Der Stuttgarter Autohersteller hatte vor eineinhalb Jahren den Beschluss verkündet, sich von den eigenen Verkaufsstellen mit Werkstätten trennen zu wollen. Große Händler könnten mit ihrem Fokus auf den Vertrieb flexibler am Markt agieren und effizienter die nötigen Investitionen stemmen, hieß es damals. Ziel sei es, „langfristig Standorte und Arbeitsplätze zu sichern“, so das Unternehmen.

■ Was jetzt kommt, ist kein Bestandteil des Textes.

(* ===== verification/Json.v ===== *)
(** * JSON values

    The fragment of [serde_json::Value] the bus uses, and the interface of the
    third-party JSON code it relies on: RFC 8785 canonicalization
    ([serde_jcs] behind [famp_canonical::canonicalize]), the JSON printer and
    parsers, the wording of errors and UUID text.  The broker's theorems are
    proved against [WireLib]; where they need a property of that code it is a
    named field of [WireLaws]. *)

From stdpp Require Import gmap strings list fin_maps sorting.
From S2P Require Import Prelude.

(** [serde_json::Number] is a [u64], a negative [i64] or a finite [f64]
    (kept as its bit pattern: nothing here computes with floats). *)
Inductive Number := PosInt (n : N) | NegInt (z : Z) | Float (bits : N).

(** [serde_json::Value].  [serde_json] is built without [preserve_order], so an
    object is a [BTreeMap<String, Value>]: an association list in ascending
    key order. *)
Inductive Value :=
| VNull
| VBool (b : bool)
| VNumber (n : Number)
| VString (s : string)
| VArray (l : list Value)
| VObject (m : list (string * Value)).

Fixpoint obj_get {A} (k : string) (m : list (string * A)) : option A :=
  match m with
  | [] => None
  | (k', v) :: m => if String.eqb k k' then Some v else obj_get k m
  end.

(** [Value::get(key)], [Value::as_str], [Value::as_object]. *)
Definition get (v : Value) (k : string) : option Value :=
  match v with VObject m => obj_get k m | _ => None end.
Definition as_str (v : Value) : option string :=
  match v with VString s => Some s | _ => None end.
Definition as_object (v : Value) : option (list (string * Value)) :=
  match v with VObject m => Some m | _ => None end.

Definition get_str (v : Value) (k : string) : option string :=
  get v k ≫= as_str.

(** [Map::insert] into a [BTreeMap] object. *)
Fixpoint obj_insert {A} (k : string) (v : A) (m : list (string * A)) : list (string * A) :=
  match m with
  | [] => [(k, v)]
  | (k', v') :: m' =>
      match String.compare k k' with
      | Lt => (k, v) :: m
      | Eq => (k, v) :: m'
      | Gt => (k', v') :: obj_insert k v m'
      end
  end.

(** Build an object from fields in any order. *)
Definition json_obj (fields : list (string * Value)) : Value :=
  VObject (foldr (fun f m => obj_insert f.1 f.2 m) [] fields).

(** ** Well-formed values: every object's keys strictly ascend *)
Fixpoint keys_ascend {A} (m : list (string * A)) : bool :=
  match m with
  | (k, _) :: ((k', _) :: _) as t =>
      (match String.compare k k' with Lt => true | _ => false end) && keys_ascend t
  | _ => true
  end.

(** Numbers whose RFC 8785 text reads back as the same [Number]: the
    integers of magnitude at most [2^53]. *)
Definition number_safe (n : Number) : bool :=
  match n with PosInt n => (n <=? 9007199254740992)%N | _ => false end.

(** The numbers [serde_json] can hold: a [u64], a negative [i64], a finite
    [f64] (exponent not all ones). *)
Definition number_ok (n : Number) : bool :=
  match n with
  | PosInt n => (n <=? u64_max)%N
  | NegInt z => ((-9223372036854775808 <=? z) && (z <? 0))%Z
  | Float bits => (bits <=? u64_max)%N && negb ((bits / 2 ^ 52) mod 2 ^ 11 =? 2047)%N
  end.

(** Well-formed, with numbers of one kind and nested at most [d] deep. *)
Fixpoint wf_at (num : Number -> bool) (d : N) (v : Value) : bool :=
  match v with
  | VNull | VBool _ | VString _ => true
  | VNumber n => num n
  | VArray l => (0 <? d)%N && forallb (wf_at num (N.pred d)) l
  | VObject m => (0 <? d)%N && (keys_ascend m && forallb (fun kv => wf_at num (N.pred d) kv.2) m)
  end.

(** [serde_json]'s readers refuse a text nested 128 deep or more. *)
Definition JSON_DEPTH_LIMIT : N := 127.
(** What canonical JSON carries faithfully, and what an envelope is taken to be:
    a few levels less, so that its record, its frame and its listing can still
    be read. *)
Definition json_wf (v : Value) : bool := wf_at number_safe JSON_DEPTH_LIMIT v.
Definition ENVELOPE_DEPTH : N := 120.
Definition value_wf (v : Value) : bool := wf_at number_safe ENVELOPE_DEPTH v.
(** Every value a JSON text can hold. *)
Definition doc_wf (v : Value) : bool := wf_at number_ok JSON_DEPTH_LIMIT v.

(** ** Induction over nested values *)
Section value_ind.
Variable P : Value -> Prop.
Hypothesis Hnull : P VNull.
Hypothesis Hbool : forall b, P (VBool b).
Hypothesis Hnum : forall n, P (VNumber n).
Hypothesis Hstr : forall s, P (VString s).
Hypothesis Harr : forall l, Forall P l -> P (VArray l).
Hypothesis Hobj : forall m, Forall (fun kv => P kv.2) m -> P (VObject m).

Fixpoint value_ind_nested (v : Value) : P v :=
  match v with
  | VNull => Hnull
  | VBool b => Hbool b
  | VNumber n => Hnum n
  | VString s => Hstr s
  | VArray l =>
      Harr l ((fix go (l : list Value) : Forall P l :=
        match l with
        | [] => List.Forall_nil _
        | x :: t => List.Forall_cons _ x t (value_ind_nested x) (go t)
        end) l)
  | VObject m =>
      Hobj m ((fix go (m : list (string * Value)) : Forall (fun kv => P kv.2) m :=
        match m with
        | [] => List.Forall_nil _
        | kv :: t => List.Forall_cons _ kv t (value_ind_nested kv.2) (go t)
        end) m)
  end.
End value_ind.

Lemma wf_at_mono (num num' : Number -> bool) d d' v :
  (forall n, num n = true -> num' n = true) -> (d <= d')%N ->
  wf_at num d v = true -> wf_at num' d' v = true.
Proof.
  intros Hn. revert d d'.
  induction v as [|b|n|s|l IH|m IH] using value_ind_nested; intros d d' Hd; cbn [wf_at];
    try done; auto.
  - rewrite !andb_true_iff, !N.ltb_lt, !forallb_forall. intros [H0 H]. split; [lia|]. intros x Hx.
    rewrite List.Forall_forall in IH. apply (IH x Hx (N.pred d)); [lia|by apply H].
  - rewrite !andb_true_iff, !N.ltb_lt, !forallb_forall. intros (H0 & Hk & H). split_and!; [lia|done|]. intros x Hx.
    rewrite List.Forall_forall in IH. apply (IH x Hx (N.pred d)); [lia|by apply H].
Qed.

Lemma wf_at_weaken num d d' v : (d <= d')%N -> wf_at num d v = true -> wf_at num d' v = true.
Proof. intros Hd. by apply wf_at_mono. Qed.

Lemma number_safe_ok n : number_safe n = true -> number_ok n = true.
Proof. destruct n; simpl; try done. rewrite !N.leb_le. unfold u64_max. lia. Qed.
Lemma json_wf_doc v : json_wf v = true -> doc_wf v = true.
Proof. apply wf_at_mono; [apply number_safe_ok|done]. Qed.
Lemma value_wf_json v : value_wf v = true -> json_wf v = true.
Proof. by apply wf_at_weaken. Qed.

(** ** UUIDs: 128-bit values *)
Abbreviation Uuid := N (only parsing).
Definition uuid_nil : N := 0%N.

(** ** Errors of derived deserializers

    What [serde]'s generated code can object to; its wording is [serde_text]. *)
Inductive SerdeError :=
| UnknownField (field : string) | MissingField_ (field : string)
| UnknownVariant (variant : string)
| InvalidType | InvalidValue | InvalidLength
| Custom (msg : string).

(** ** The third-party JSON interface *)
Class WireLib := {
  (** [famp_canonical::canonicalize] = [serde_jcs::to_vec]; an error is its
      [Display] text. *)
  canonicalize : Value -> result bytes string;
  (** [famp_canonical::from_slice_strict]: strict parse, duplicate keys rejected. *)
  from_slice_strict : bytes -> result Value string;
  (** [serde_json::from_slice]. *)
  from_slice : bytes -> result Value string;
  (** [serde_json::to_vec]; an error is its [Display] text. *)
  to_vec : Value -> result bytes string;
  (** [Display] of a deserialization error, of an [f64] (its bits) and of a
      rejected UUID's error; [Debug] of a string. *)
  serde_text : SerdeError -> string;
  f64_text : N -> string;
  uuid_error : string -> string;
  str_debug : string -> string;
  (** [uuid::Uuid::parse_str], its [Deserialize] and its hyphenated
      [Display]/[Serialize] text. *)
  uuid_parse_str : string -> option N;
  uuid_of_value : Value -> option N;
  uuid_to_string : N -> string
}.

(** What the code relies on: a value within the limits of [json_wf] has a
    canonical text, that text parses back to the value under both parsers and
    contains no raw newline (RFC 8785 emits no whitespace and escapes control
    characters), no JSON text is empty, printing without canonicalizing also
    parses back, what the strict parser accepts the plain one reads alike (its
    second pass), what the plain one reads is a value a text can hold, and a
    printed UUID has 36 characters and parses back. *)
Class WireLaws `{WL : WireLib} : Prop := {
  canonicalize_total v : json_wf v = true -> exists b, canonicalize v = Ok b;
  canonicalize_parse v b :
    json_wf v = true -> canonicalize v = Ok b -> from_slice b = Ok v;
  canonicalize_parse_strict v b :
    json_wf v = true -> canonicalize v = Ok b -> from_slice_strict b = Ok v;
  canonicalize_nonempty v b : canonicalize v = Ok b -> b <> [];
  canonicalize_no_newline v b :
    json_wf v = true -> canonicalize v = Ok b -> NEWLINE ∉ b;
  to_vec_total v : json_wf v = true -> exists b, to_vec v = Ok b;
  to_vec_parse_strict v b :
    json_wf v = true -> to_vec v = Ok b -> from_slice_strict b = Ok v;
  from_slice_wf b v : from_slice b = Ok v -> doc_wf v = true;
  from_slice_of_strict b v : from_slice_strict b = Ok v -> from_slice b = Ok v;
  uuid_text_length u : (u < 2 ^ 128)%N -> String.length (uuid_to_string u) = 36%nat;
  uuid_roundtrip u : (u < 2 ^ 128)%N -> uuid_parse_str (uuid_to_string u) = Some u;
  uuid_value_roundtrip u :
    (u < 2 ^ 128)%N -> uuid_of_value (VString (uuid_to_string u)) = Some u;
  uuid_value_bound v u : uuid_of_value v = Some u -> (u < 2 ^ 128)%N
}.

8000 Mercedes-Autohaus-Beschäftigte sollen wechseln

Die Autohäuser sollen nach und nach auf den Markt gebracht werden. Wie zu hören ist, werden noch zwei bis drei Jahre vergehen, bis alle verkauft sind. Die gut 180 Beschäftigten in Neu-Ulm sind nun die ersten von deutschlandweit rund 8000, die per Betriebsübergang neue Arbeitgeber erhalten. Der Verlust der Mercedes-Zugehörigkeit wird dank einer Vereinbarung mit dem Betriebsrat vom September 2024 abgefedert. Der Betriebsrat hatte die Verkaufsentscheidung als Fehler bezeichnet und einen umfangreichen Nachteilsausgleich durchgesetzt. Dazu gehört eine Einmalzahlung, die im Durchschnitt bei 85 000 Euro pro Beschäftigtem liegt.

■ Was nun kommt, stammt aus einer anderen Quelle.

(* ===== verification/Core.v ===== *)
(** * Identifiers, authority scopes and error kinds

    [crates/famp-core/src/{ids,scope,artifact,error}.rs]. *)

From Stdlib Require Import Ascii.
From stdpp Require Import base strings list.
From S2P Require Import Prelude Json Proto Principal.

(** ** [define_uuid_newtype!]: [MessageId] and its siblings *)
Abbreviation MessageId := N (only parsing).

Definition MessageId_from_str `{WireLib} (s : string) : option MessageId :=
  if (String.length s =? 36)%nat then uuid_parse_str s else None.

(** ** [AuthorityScope] *)
Inductive AuthorityScope := Advisory | Negotiate | CommitLocal | CommitDelegate | Transfer.
#[export] Instance authorityScope_eq_dec : EqDecision AuthorityScope.
Proof. solve_decision. Defined.

Definition AuthorityScope_ALL : list AuthorityScope :=
  [Advisory; Negotiate; CommitLocal; CommitDelegate; Transfer].

Definition as_wire (a : AuthorityScope) : string :=
  match a with
  | Advisory => "advisory" | Negotiate => "negotiate" | CommitLocal => "commit_local"
  | CommitDelegate => "commit_delegate" | Transfer => "transfer"
  end.

Definition rank (a : AuthorityScope) : N :=
  match a with
  | Advisory => 0 | Negotiate => 1 | CommitLocal => 2 | CommitDelegate => 3 | Transfer => 4
  end%N.

Definition satisfies (self required : AuthorityScope) : bool := (rank required <=? rank self)%N.

Definition AuthorityScope_from_str (s : string) : option AuthorityScope :=
  if String.eqb s "advisory" then Some Advisory
  else if String.eqb s "negotiate" then Some Negotiate
  else if String.eqb s "commit_local" then Some CommitLocal
  else if String.eqb s "commit_delegate" then Some CommitDelegate
  else if String.eqb s "transfer" then Some Transfer
  else None.

(** ** [ArtifactId] *)
Inductive ParseArtifactIdError := MissingPrefix | UnsupportedAlgorithm | InvalidHex.

Definition lower_hex (c : ascii) : bool := is_digit c || ascii_between "a"%char "f"%char c.

Definition ArtifactId_from_str (s : string) : result string ParseArtifactIdError :=
  letsome (algo, hex) := split_at_char ":"%char s orelse Err MissingPrefix in
  if negb (String.eqb algo "sha256") then Err UnsupportedAlgorithm
  else if negb (String.length hex =? 64)%nat then Err InvalidHex
  else if negb (string_forall lower_hex hex) then Err InvalidHex
  else Ok s.

Definition ParseArtifactIdError_display (e : ParseArtifactIdError) : string :=
  match e with
  | MissingPrefix => "missing 'sha256:' prefix"
  | UnsupportedAlgorithm => "unsupported algorithm (only 'sha256' accepted in v0.6)"
  | InvalidHex => "hex payload must be exactly 64 lowercase hex characters"
  end.

(** ** [ProtocolErrorKind] *)
Inductive ProtocolErrorKind :=
| PkMalformed | PkUnsupported | PkUnauthorized | PkStale | PkDuplicate | PkOrphaned
| PkOutOfScope | PkCapacityExceeded | PkPolicyBlocked | PkCommitmentMissing
| PkDelegationForbidden | PkProvenanceIncomplete | PkConflict | PkConditionFailed | PkExpired.

Definition ProtocolErrorKind_display (k : ProtocolErrorKind) : string :=
  match k with
  | PkMalformed => "malformed" | PkUnsupported => "unsupported" | PkUnauthorized => "unauthorized"
  | PkStale => "stale" | PkDuplicate => "duplicate" | PkOrphaned => "orphaned"
  | PkOutOfScope => "out_of_scope" | PkCapacityExceeded => "capacity_exceeded"
  | PkPolicyBlocked => "policy_blocked" | PkCommitmentMissing => "commitment_missing"
  | PkDelegationForbidden => "delegation_forbidden"
  | PkProvenanceIncomplete => "provenance_incomplete" | PkConflict => "conflict"
  | PkConditionFailed => "condition_failed" | PkExpired => "expired"
  end.

Record ProtocolError := mkProtocolError { pe_kind : ProtocolErrorKind; pe_detail : option string }.

(** ** Lemmas *)

(** The scopes form a ladder: [satisfies] is a total order, and printing and
    parsing are inverse. *)
Lemma satisfies_refl a : satisfies a a = true.
Proof. by destruct a. Qed.
Lemma satisfies_trans a b c : satisfies a b = true -> satisfies b c = true -> satisfies a c = true.
Proof. by destruct a, b, c. Qed.
Lemma satisfies_antisym a b : satisfies a b = true -> satisfies b a = true -> a = b.
Proof. by destruct a, b. Qed.
Lemma satisfies_total a b : satisfies a b || satisfies b a = true.
Proof. by destruct a, b. Qed.

Lemma AuthorityScope_roundtrip s a : AuthorityScope_from_str s = Some a <-> s = as_wire a.
Proof.
  split; [|intros ->; by destruct a].
  unfold AuthorityScope_from_str.
  repeat (case_match; [intros [= <-]; by apply String.eqb_eq|]). done.
Qed.

(** An artifact id is exactly the tag followed by 64 lower-case hex digits, and
    is kept verbatim. *)
Lemma ArtifactId_from_str_spec s a :
  ArtifactId_from_str s = Ok a <->
  a = s /\ exists hex, s = "sha256:" +:+ hex /\ String.length hex = 64%nat /\
    string_forall lower_hex hex = true.
Proof.
  unfold ArtifactId_from_str. split.
  - destruct (split_at_char ":" s) as [[algo hex]|] eqn:Hs; [|done].
    destruct (String.eqb_spec algo "sha256") as [->|]; [|done]. simpl negb. cbv iota.
    destruct (Nat.eqb_spec (String.length hex) 64) as [Hl|]; [|done]. simpl negb. cbv iota.
    destruct (string_forall lower_hex hex) eqn:Hh; [|done]. intros [= <-].
    split; [done|]. exists hex. split_and!; [|done..]. by apply split_at_char_Some in Hs as [-> _].
  - intros [-> (hex & -> & Hl & Hh)].
    change (split_at_char ":" ("sha256:" +:+ hex)) with (Some ("sha256", hex)).
    cbv iota beta. by rewrite Hl, Hh.
Qed.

Die neuen Eigentümer übernehmen außerdem die bei Mercedes vereinbarte Beschäftigungssicherung. Das heißt, vor Ende 2029 dürfen keine Stellen gekündigt werden. Mercedes verpflichtete sich zudem darauf, nur an Interessenten zu verkaufen, die sich an den Tarif des Kfz-Handels halten.

Im Autohandel gibt es seit längerem einen Konzentrationsprozess. Immer mehr Autohäuser gehören zu größeren Ketten, die oft auch mehrere Marken gleichzeitig vertreiben. Zuletzt sinkende Verkaufszahlen, die mühsame Transformation in Richtung E-Autos, hohe Investitionskosten für Software und Gebäudemodernisierung erschweren aktuell das Geschäft. Trotzdem hätten sich erfreulich viele Bieter gemeldet, heißt es bei Mercedes. „Das hohe Interesse an unseren konzerneigenen Autohäusern unterstreicht die starke Strahlkraft unserer Marke sowie das hohe Vertrauen unserer Händler“, sagt Jan Medeja, der bei Mercedes als Vice President Retail Europe Cars and Vans fungiert.

Käufer des Autohauses in Neu-Ulm sind zwei Händler, die sich für den Erwerb in der Sterne Gruppe GmbH zusammengeschlossen haben: Die Gruppe Kreuter-Medele-Schäfer betreibt unter den Namen Autohaus Allgäu und Medele-Schäfer bereits zwölf Standorte in Schwaben und Oberbayern. Das Unternehmen Abel und Ruf ist in Donauwörth, Nördlingen und Dillingen vertreten. Die beiden Familienunternehmen beschäftigen derzeit 900 beziehungsweise 320 Beschäftigte und decken laut einer Pressemitteilung ein Marktgebiet von rund 10 000 Quadratkilometern ab. Eine generelle Marschrichtung für die weiteren Verkäufe ist daraus jedoch nicht abzulesen. Wahrscheinlich ist, dass auch größere ausländische Händlergruppen noch zum Zuge kommen dürften. Einige hatten bereits öffentlich Interesse angemeldet.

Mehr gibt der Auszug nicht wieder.